The author grew up outside of Maquoketa in eastern Iowa, and her story is filled with typical farmyard antics, livestock, 4-H and farmer lore. All of it good, of course. And that is also a fault of the book – it’s all warm and fuzzy, if you don’t count the daily dramas of having livestock and the yearly struggles with 4-H projects.
Eventually warm and fuzzy, nice and sweet, can put a reader to sleep. I found that happening a few times in “Growing Up Country” – and yet I’m glad I read it.
In all honesty, Bodensteiner, grew up a lot like me. Even the photo on the inside dedication page could be a photo of my family in the same time period. I swear I had the same dress she is wearing. So did our mothers, I think.
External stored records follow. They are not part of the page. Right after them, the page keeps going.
Lemma factor_nonneg f : decimals_factor r = Ok f -> dec_nonneg f.
Proof.
  unfold decimals_factor. intros H. minv H.
  apply math_Ok_inv, checked_pow_Some_inv in E as [-> _].
  apply from_int_nonneg, Z.pow_nonneg. lia.
Qed.

Lemma borrow_weight_nonneg w : borrow_weight r = Ok w -> dec_nonneg w.
Proof.
  unfold dec_nonneg. intros ->%borrow_weight_inv.
  pose proof (wf_added_borrow_weight_bps _ (wf_config _ Hwf)) as [? _].
  assert (0 <= WAD * added_borrow_weight_bps (config r) / 10000)
    by (apply div_nonneg; [unfold WAD; lia|done]). unfold WAD in *. lia.
Qed.

#[local] Hint Resolve price_nonneg smoothed_price_nonneg available_nonneg debt_nonneg
  factor_nonneg borrow_weight_nonneg : nonneg.

Lemma market_value_nonneg a v : market_value r a = Ok v -> dec_nonneg a -> dec_nonneg v.
Proof. unfold market_value. intros H ?. minv H. nonneg. Qed.

Lemma upper_value_nonneg a v :
  market_value_upper_bound r a = Ok v -> dec_nonneg a -> dec_nonneg v.
Proof. unfold market_value_upper_bound. intros H ?. minv H. nonneg. Qed.

Lemma lower_value_nonneg a v :
  market_value_lower_bound r a = Ok v -> dec_nonneg a -> dec_nonneg v.
Proof. unfold market_value_lower_bound. intros H ?. minv H. nonneg. Qed.

Lemma collateral_liquidity_nonneg e a v :
  collateral_exchange_rate r = Ok e -> decimal_collateral_to_liquidity e a = Ok v ->
  dec_nonneg a -> dec_nonneg v.
Proof.
  intros He H Ha. apply rate_nonneg in He; [|apply (wf_collateral_total _ Hwf)].
  unfold decimal_collateral_to_liquidity in H. apply dec_div_rate_inv in H as (Hv & _ & Hne).
  unfold dec_nonneg in *. rewrite Hv. apply div_nonneg; [unfold WAD; lia|lia].
Qed.

(** What is borrowed is an amount. *)
Lemma calculate_borrow_nonneg n maxv rem b :
  0 <= n -> dec_nonneg maxv -> dec_nonneg rem ->
  calculate_borrow r n maxv rem = Ok b -> dec_nonneg (borrow_amount b).
Proof.
  intros Hn Hmax Hrem H. unfold calculate_borrow in H. minv H.
  apply math_Ok_inv, checked_pow_Some_inv in E as [-> _].
  assert (0 <= 10 ^ mint_decimals (liquidity r)) by (apply Z.pow_nonneg; lia).
  destruct (n =? u64_max).
  - minv H. cbn. nonneg.
  - minv H. cbn. unfold calculate_borrow_fees in E.
    pose proof (wf_fees _ (wf_config _ Hwf)) as (_ & _ & Hp).
    assert (0 <= borrow_fee).
    { apply calculate_fees_inv in E as Hc; [|apply Hp].
      destruct Hc as [(_ & -> & _)|(_ & d & Hd & -> & _)]; [done|].
      unfold round_wad. unfold minimum_fee in Hd. apply div_nonneg; [|done].
      case_match; unfold HALF_WAD, WAD in *; lia. }
    nonneg.
Qed.

End reserves.

(** ** Liquidations *)

Lemma calculate_bonus_nonneg r o b :
  reserve_wf r -> calculate_bonus r o = Ok b -> dec_nonneg b.
Proof.
  intros Hwf H. pose proof (wf_config _ Hwf) as Hc.
  pose proof (proj1 (wf_liquidation_bonus _ Hc)).
  pose proof (proj1 (wf_protocol_liquidation_fee _ Hc)).
  unfold calculate_bonus in H. minv H.
  assert (dec_nonneg (Decimal.from_percent MAX_BONUS_PCT)) by done.
  destruct (dec_eqb _ _); minv H; [nonneg|].
  assert (dec_nonneg v2)
    by (apply unwrap_or_else_Ok_inv in E2 as [E2|[_ ->]]; nonneg).
  nonneg.
Qed.

(** The settled amount of a liquidation is covered by what is repaid. *)
Record liquidation_amounts (l : CalculateLiquidationResult) : Prop := {
  la_settle : dec_nonneg (settle_amount l);
  la_repay : repay_amount l = (WAD - 1 + dec_raw (settle_amount l)) / WAD;
  la_withdraw : 0 <= withdraw_amount l;
}.

Lemma ceil_amounts s n w b :
  try_ceil_u64 s = Ok n -> dec_nonneg s -> 0 <= w ->
  liquidation_amounts (mkCalculateLiquidationResult s n w b).
Proof. intros [-> _]%dec_ceil_inv Hs Hw. by split. Qed.

Lemma calculate_liquidation_amounts r n o l c res :
  reserve_wf r -> 0 <= n -> dec_nonneg (borrowed_value o) ->
  dec_nonneg (ObligationLiquidity.borrowed_amount_wads l) ->
  dec_nonneg (ObligationLiquidity.market_value l) ->
  0 <= deposited_amount c -> dec_nonneg (ObligationCollateral.market_value c) ->
  calculate_liquidation r n o l c = Ok res -> liquidation_amounts res.
Proof.
  intros Hwf Hn Ho Hl Hlv Hc Hcv H. unfold calculate_liquidation in H. minv H.
  apply calculate_bonus_nonneg in E; [|done].
  assert (dec_nonneg v0) by nonneg.
  assert (Hmax : dec_nonneg (if n =? u64_max then ObligationLiquidity.borrowed_amount_wads l
    else dec_min (from_int n) (ObligationLiquidity.borrowed_amount_wads l)))
    by (destruct (n =? u64_max); [exact Hl|nonneg]).
  destruct (dec_le _ _).
  - minv H. destruct (dec_cmp _ _); minv H; eapply ceil_amounts; eauto; try (nonneg || lia).
  - minv H. apply max_liquidation_amount_inv in E1 as (_ & _ & _ & [Ha _] & _); [|done..].
    destruct (dec_cmp _ _); minv H; eapply ceil_amounts; eauto; nonneg.
Qed.

(** ** Interest *)

Section interest.
Context (r : Reserve) (Hc : reserve_config_wf (Reserve.config r)).

Lemma utilization_nonneg l u :
  0 <= available_amount l -> dec_nonneg (borrowed_amount_wads l) ->
  utilization_rate l = Ok u -> rate_nn u.
Proof.
  unfold utilization_rate. intros Ha Hb H. minv H. destruct (_ || _); [by minv H|]. minv H.
  nonneg.
Qed.

#[local] Hint Extern 5 (0 <= _ - _) => lia : nonneg.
That photo could have been me and my sisters with my parents on the south side of Des Moines – even the car looked familiar.
But I was always puzzled with the time frame of Bodensteiner’s life. The only date I recall being mentioned in the book was the year her parents got married, 1942. But that wasn’t enough for me. I need more dates in a memoir, more ways to make connections.
Since I received “Growing Up Country” with an accompanying page of biography on Bodensteiner, I did know she was born in 1948, in Maquoketa. But she should have let her readers know that, too.
Overall, Bodensteiner’s idyllic childhood of chores, school, 4-H, church and family seems to have been charming for all those living it. I mean really, Bodensteiner even made the chores sound fun and family friendly. The book was easy to enjoy, too.
- Carla Offenburger
Now reading
“Making a Difference: 182 ½ Ways to Change the World,” by Deborah Naybor (2003).
Most recently reviewed
“Boomsday,” by Christopher Buckley (2007). It’s indeed a crooked political world that Buckley creates – and one that would be even funnier, if occasionally, I didn’t find myself saying, “Wait a minute, this sounds a bit too close to reality, or at least plausible.”
“The Firm,” by John Grisham (1991). “The Firm” did all it needed to do that I will most likely pick up Grisham again, when I need a quick thriller in which I can easily forget my real life and get lost in the fast pace of any Grisham novel.
“Animal, Vegetable, Miracle: A Year of Food Life,” by Barbara Kingsolver, Camille Kingsolver, and Steven L. Hopp (2007). I savored it. Every paragraph, every page.
“Whose Names are Unknown,” by Sanora Babb (2004) This is a similar story to John Steinbeck’s classic “The Grapes of Wrath,” both of them novels about a family in the years of the Oklahoma Dust Bowl and Great Depression – and written at about the same time. Alas, Steinbeck’s hit the presses first, and Babb’s didn’t get to the presses until 2004. But Babb’s story may well be the better, and more powerful, of the two.
“Dreams from My Father,” by Barack Obama (1995). I found myself favorably comparing Obama’s writing – and his story – to the works of W.E. DuBois, Booker T. Washington, Langston Hughes, Zora Neale Hurston, Richard Wright, Alice Walker and Maya Angelou. All of these authors have written and shared their experiences in words that angered, aggravated, motivated, inspired, moved and changed their people, and their time. Their work has, decades later, served to educate their readers’ views of our shared history. Obama does this very same thing in “Dreams from My Father.”
Comments from you readers
Beth Ginger, Omaha, Nebraska: “I have just finished a book that has evoked some strange feelings – one that makes me think about the characters and wonder what might have happened to them, more so than any other book I have read. The title is ‘Suite Francaise’ by Irene Nemirovsky.”